I can approximate my $y = f(x_1, x_2, x_3, x_4, x_5, x_6) = g(x_1, x_2, x_3, x_4, x_5, x_6) + \varepsilon$ using an Artificial Neural Net, then from there using a genetic algorithm to optimize the output.

but I don't think that this is a good solution.

Using a neural network inherently introduces lots of hard problems: selecting how many neurons in what configuration, an initialization method, an activation function, an optimizer, a learning rate, regularization strategies (L1, L2, dropout, mixup, max norm...) -- to succeed, all of these things must be chosen to be "just right" for whatever problem you're trying to solve. Then the genetic algorithm step adds more complexity, and more tuning, on top of that.

If you generalize from using a neural network to any function approximation method, you are employing a surrogate surface, which you denote as $g$, and performing the optimization over that surface. There's no particular need to use a neural network.

One desirable attribute that you would want your surrogate surface interpolates well between your data points, neither changing values too quickly or too slowly. A well-studied category of surrogate surfaces for this type of problem is the Gaussian process; these methods are usually characterized in terms of a length-scale parameter which exactly controls the behavior between data points. In this sense, there is essentially only one "knob," the length-scale, that you have to fiddle with.

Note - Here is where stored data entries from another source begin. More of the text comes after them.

(* ===== verification/JsonParser.v ===== *)
(** * The JSON parser ([src/rezzy-json/src/lib.rs])

    [Parser] keeps a byte slice, a cursor and a nesting depth.  A method is a
    function from the cursor and depth to its [Result] and the cursor and
    depth it leaves, also on errors, since [parse_located] reports where the
    parser stopped.  The mutual recursion of [value], [array] and [object] runs
    on fuel; [None] is running out of it. *)
From stdpp Require Import prelude strings.
From Stdlib Require String.
From Stdlib Require Import Ascii.
From S2P Require Import Prelude Json JsonText.

Local Open Scope nat_scope.

Inductive Error : Type :=
| UnexpectedEnd
| InvalidToken
| InvalidNumber
| InvalidString
| InvalidEscape
| TrailingCharacters
| DepthLimitExceeded
| DuplicateKey.

#[global] Instance Error_eq_dec : EqDecision Error.
Proof. solve_decision. Defined.

Record ParseError := mkParseError { kind : Error; offset : nat }.

Definition MAX_DEPTH : nat := 128.

Record cursor := Cursor { pos : nat; depth : nat }.

(** ** The parser monad *)

Definition parser (E A : Type) : Type := cursor → option (result A E * cursor).
Abbreviation parse := (parser Error).

Definition pret {E A} (a : A) : parser E A := λ c, Some (Ok a, c).
Definition pfail {E A} (e : E) : parser E A := λ c, Some (Err e, c).
Definition pbind {E A B} (m : parser E A) (k : A → parser E B) : parser E B := λ c,
  match m c with
  | Some (Ok a, c) => k a c
  | Some (Err e, c) => Some (Err e, c)
  | None => None
  end.

Notation "x ←p m ; k" := (pbind m (λ x, k))
  (at level 100, m at next level, k at level 200, right associativity) : rezzy_scope.
Notation "m ;p; k" := (pbind m (λ _, k))
  (at level 100, k at level 200, right associativity) : rezzy_scope.

(** [option.ok_or(e)?]. *)
Definition ok_or {E A} (o : option A) (e : E) : parser E A :=
  match o with Some a => pret a | None => pfail e end.

Definition get_pos {E} : parser E nat := λ c, Some (Ok (pos c), c).
Definition set_pos {E} (p : nat) : parser E unit := λ c, Some (Ok tt, Cursor p (depth c)).
Definition advance {E} (n : nat) : parser E unit := λ c, Some (Ok tt, Cursor (pos c + n) (depth c)).

Section parser.
(** [ryu::Buffer::format_finite]; the fields [input] and [strict]. *)
Context (format_finite : f64 → string) (input : bytes) (strict : bool).

(** [input[start..end]]. *)
Definition slice (start stop : nat) : bytes := take (stop - start) (drop start input).

(** [self.input.get(self.pos)]. *)
Definition peek {E} : parser E (option ascii) := λ c, Some (Ok (input !! pos c), c).

Definition ws {E} : parser E unit := λ c,
  advance (count_while is_ascii_whitespace (drop (pos c) input)) c.

Definition word (expected : bytes) : parse unit :=
  p ←p get_pos;
  if decide (slice p (p + length expected) = expected) then advance (length expected)
  else pfail InvalidToken.

Definition push_segment (out : bytes) (start : nat) : parse bytes :=
  p ←p get_pos;
  part ←p ok_or (from_utf8 (slice start p)) InvalidString;
  advance 1 ;p; pret (out ++ as_bytes part).

(** One of the four rounds of [hex4], on a [u16]. *)
Fixpoint hex_rounds (rounds : nat) (n : N) : parse N :=
  match rounds with
  | O => pret n
  | S rounds =>
      b ←p peek;
      b ←p ok_or b UnexpectedEnd;
      advance 1 ;p;
      digit ←p ok_or (to_digit_16 b) InvalidEscape;
      hex_rounds rounds (N.lor (N.shiftl n 4 `mod` 65536) digit)
  end.
Definition hex4 : parse N := hex_rounds 4 0.

Definition unicode_escape : parse N :=
  high ←p hex4;
  scalar ←p
    (if (55296 <=? high)%N && (high <=? 56319)%N then
       p ←p get_pos;
       if decide (slice p (p + 2) = as_bytes "\u") then
         advance 2 ;p;
         low ←p hex4;
         if (56320 <=? low)%N && (low <=? 57343)%N then
           pret (65536 + N.shiftl (high - 55296) 10 + (low - 56320))%N
         else pfail InvalidEscape
       else pfail InvalidEscape
     else pret high);
  ok_or (from_u32 scalar) InvalidEscape.

(** The loop of [string] from the first escape or control character on. *)
Fixpoint string_loop (fuel : nat) (out : bytes) (run : nat) : parse string :=
  match fuel with
  | O => λ _, None
  | S fuel =>
      b ←p peek;
      b ←p ok_or b UnexpectedEnd;
      if b =b "034" then
        out ←p push_segment out run; pret (of_bytes out)
      else if b =b "\" then
        out ←p push_segment out run;
        escaped ←p peek;
        escaped ←p ok_or escaped UnexpectedEnd;
        advance 1 ;p;
        c ←p (if escaped =b "u" then unicode_escape else ok_or (simple_escape escaped) InvalidEscape);
        run ←p get_pos;
        string_loop fuel (out ++ encode_utf8 c) run
      else if (code b <=? 31)%N then pfail InvalidString
      else advance 1 ;p; string_loop fuel out run
  end.

(** The bytes the first scan runs over. *)
Definition scan_byte (b : ascii) : bool :=
  negb (b =b "034") && negb ((b =b "\") || (code b <=? 31)%N).

Definition parse_string : parse string :=
  advance 1 ;p;
  start ←p get_pos;
  let scan := start + count_while scan_byte (drop start input) in
  match input !! scan with
  | None => pfail UnexpectedEnd
  | Some b =>
      text ←p ok_or (from_utf8 (slice start scan)) InvalidString;
      if b =b "034" then set_pos (scan + 1) ;p; pret text
      else set_pos scan ;p; string_loop (S (length input)) (as_bytes text) scan
  end.

Definition is_number_byte (b : ascii) : bool :=
  (b =b "-") || (b =b "+") || (b =b ".") || (b =b "e") || (b =b "E") || is_ascii_digit b.

Definition parse_number : parse value :=
  start ←p get_pos;
  advance (count_while is_number_byte (drop start input)) ;p;
  stop ←p get_pos;
  s ←p ok_or (from_utf8 (slice start stop)) InvalidNumber;
  if valid_number (as_bytes s) then pret (Number (Number_parse format_finite s))
  else pfail InvalidNumber.

(** [self.depth += 1; let res = body; self.depth -= 1; res] under the limit. *)
Definition nested {A} (body : parse A) : parse A := λ c,
  if MAX_DEPTH <=? depth c then Some (Err DepthLimitExceeded, c)
  else
    match body (Cursor (pos c) (depth c + 1)) with
    | Some (res, c) => Some (res, Cursor (pos c) (depth c - 1))
    | None => None
    end.

(** [self.input.get(self.pos) == Some(&b)]. *)
Definition at_byte {E} (b : ascii) : parser E bool := λ c, Some (Ok (byte_is input (pos c) (Ascii.eqb b)), c).

Fixpoint parse_value (fuel : nat) : parse value :=
  match fuel with
  | O => λ _, None
  | S fuel =>
      ws ;p;
      b ←p peek;
      b ←p ok_or b UnexpectedEnd;
      if b =b "n" then word (as_bytes "null") ;p; pret Null
      else if b =b "t" then word (as_bytes "true") ;p; pret (Bool true)
      else if b =b "f" then word (as_bytes "false") ;p; pret (Bool false)
      else if b =b "034" then s ←p parse_string; pret (VString s)
      else if b =b "[" then
        nested (advance 1 ;p; ws ;p;
                closed ←p at_byte "]";
                if (closed : bool) then advance 1 ;p; pret (Array []) else parse_array fuel [])
      else if b =b "{" then
        nested (advance 1 ;p; ws ;p;
                closed ←p at_byte "}";
                if (closed : bool) then advance 1 ;p; pret (Object []) else parse_object fuel [])
      else if (b =b "-") || is_ascii_digit b then parse_number
      else pfail InvalidToken
  end
(** The loop of [array]. *)
with parse_array (fuel : nat) (values : list value) : parse value :=
  match fuel with
  | O => λ _, None
  | S fuel =>
      v ←p parse_value fuel;
      let values := values ++ [v] in
      ws ;p;
      b ←p peek;
      match b with
      | Some b =>
          if b =b "," then advance 1 ;p; parse_array fuel values
          else if b =b "]" then advance 1 ;p; pret (Array values)
          else pfail InvalidToken
      | None => pfail InvalidToken
      end
  end
(** The loop of [object]. *)
with parse_object (fuel : nat) (values : object) : parse value :=
  match fuel with
  | O => λ _, None
  | S fuel =>
      ws ;p;
      quoted ←p at_byte "034";
      if negb quoted then pfail InvalidToken
      else
        key ←p parse_string;
        ws ;p;
        colon ←p at_byte ":";
        if negb colon then pfail InvalidToken
        else
          advance 1 ;p;
          v ←p parse_value fuel;
          let previous := obj_contains_key values key in
          let values := obj_insert key v values in
          if previous && strict then pfail DuplicateKey
          else
            ws ;p;
            b ←p peek;
            match b with
            | Some b =>
                if b =b "," then advance 1 ;p; parse_object fuel values
                else if b =b "}" then advance 1 ;p; pret (Object values)
                else pfail InvalidToken
            | None => pfail InvalidToken
            end
  end.

(** Two units of fuel per byte and two more: a value spends one and the loop
    of a container one per element, and each consumes a byte. *)
Definition parse_fuel : nat := 2 * length input + 2.

Definition parse_scalar_with : option (result value ParseError) :=
  match parse_value parse_fuel (Cursor 0 0) with
  | None => None
  | Some (Err k, c) => Some (Err (mkParseError k (pos c)))
  | Some (Ok v, c) =>
      match (ws : parse unit) c with
      | Some (_, c) =>
          if pos c =? length input then Some (Ok v)
          else Some (Err (mkParseError TrailingCharacters (pos c)))
      | None => None
      end
  end.
End parser.

Definition map_kind (r : result value ParseError) : result value Error :=
  match r with Ok v => Ok v | Err e => Err (kind e) end.

(** The entry points. *)
Definition Value_parse (format_finite : f64 → string) (input : string) : option (result value Error) :=
  map_kind <$> parse_scalar_with format_finite (as_bytes input) false.
Definition Value_parse_bytes (format_finite : f64 → string) (input : bytes) : option (result value Error) :=
  map_kind <$> parse_scalar_with format_finite input false.
Definition Value_parse_strict (format_finite : f64 → string) (input : string) : option (result value Error) :=
  map_kind <$> parse_scalar_with format_finite (as_bytes input) true.
Definition Value_parse_located (format_finite : f64 → string) (input : string)
    : option (result value ParseError) :=
  parse_scalar_with format_finite (as_bytes input) false.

Once you're satisfied that you have a "good" surrogate surface, you can directly optimize it. The values $g$ and their gradients are easily computed and cheap to evaluate, so you can quite readily use multi-start optimization, or really any global optimization method, to find optima on the surface.

• this is really beneficial! I'm confused about the surrogate surface, g How would I go about finding a good surrogate surface? What does this have to do with the Gaussian Process? – Andre Fu Jun 19 '18 at 2:47
• A Gaussian process is my suggestion of how to estimate a surrogate surface; by contrast, your answer suggests using a neural network instead. If you've found my answer helpful, please consider up-voting and/or accepting my answer. – Sycorax Jun 19 '18 at 14:41

I think I have found what I was looking for.

I can approximate my $y = f(x_1, x_2, x_3, x_4, x_5, x_6) = g(x_1, x_2, x_3, x_4, x_5, x_6) + \varepsilon$ using an Artificial Neural Net, then from there using a genetic algorithm to optimize the output.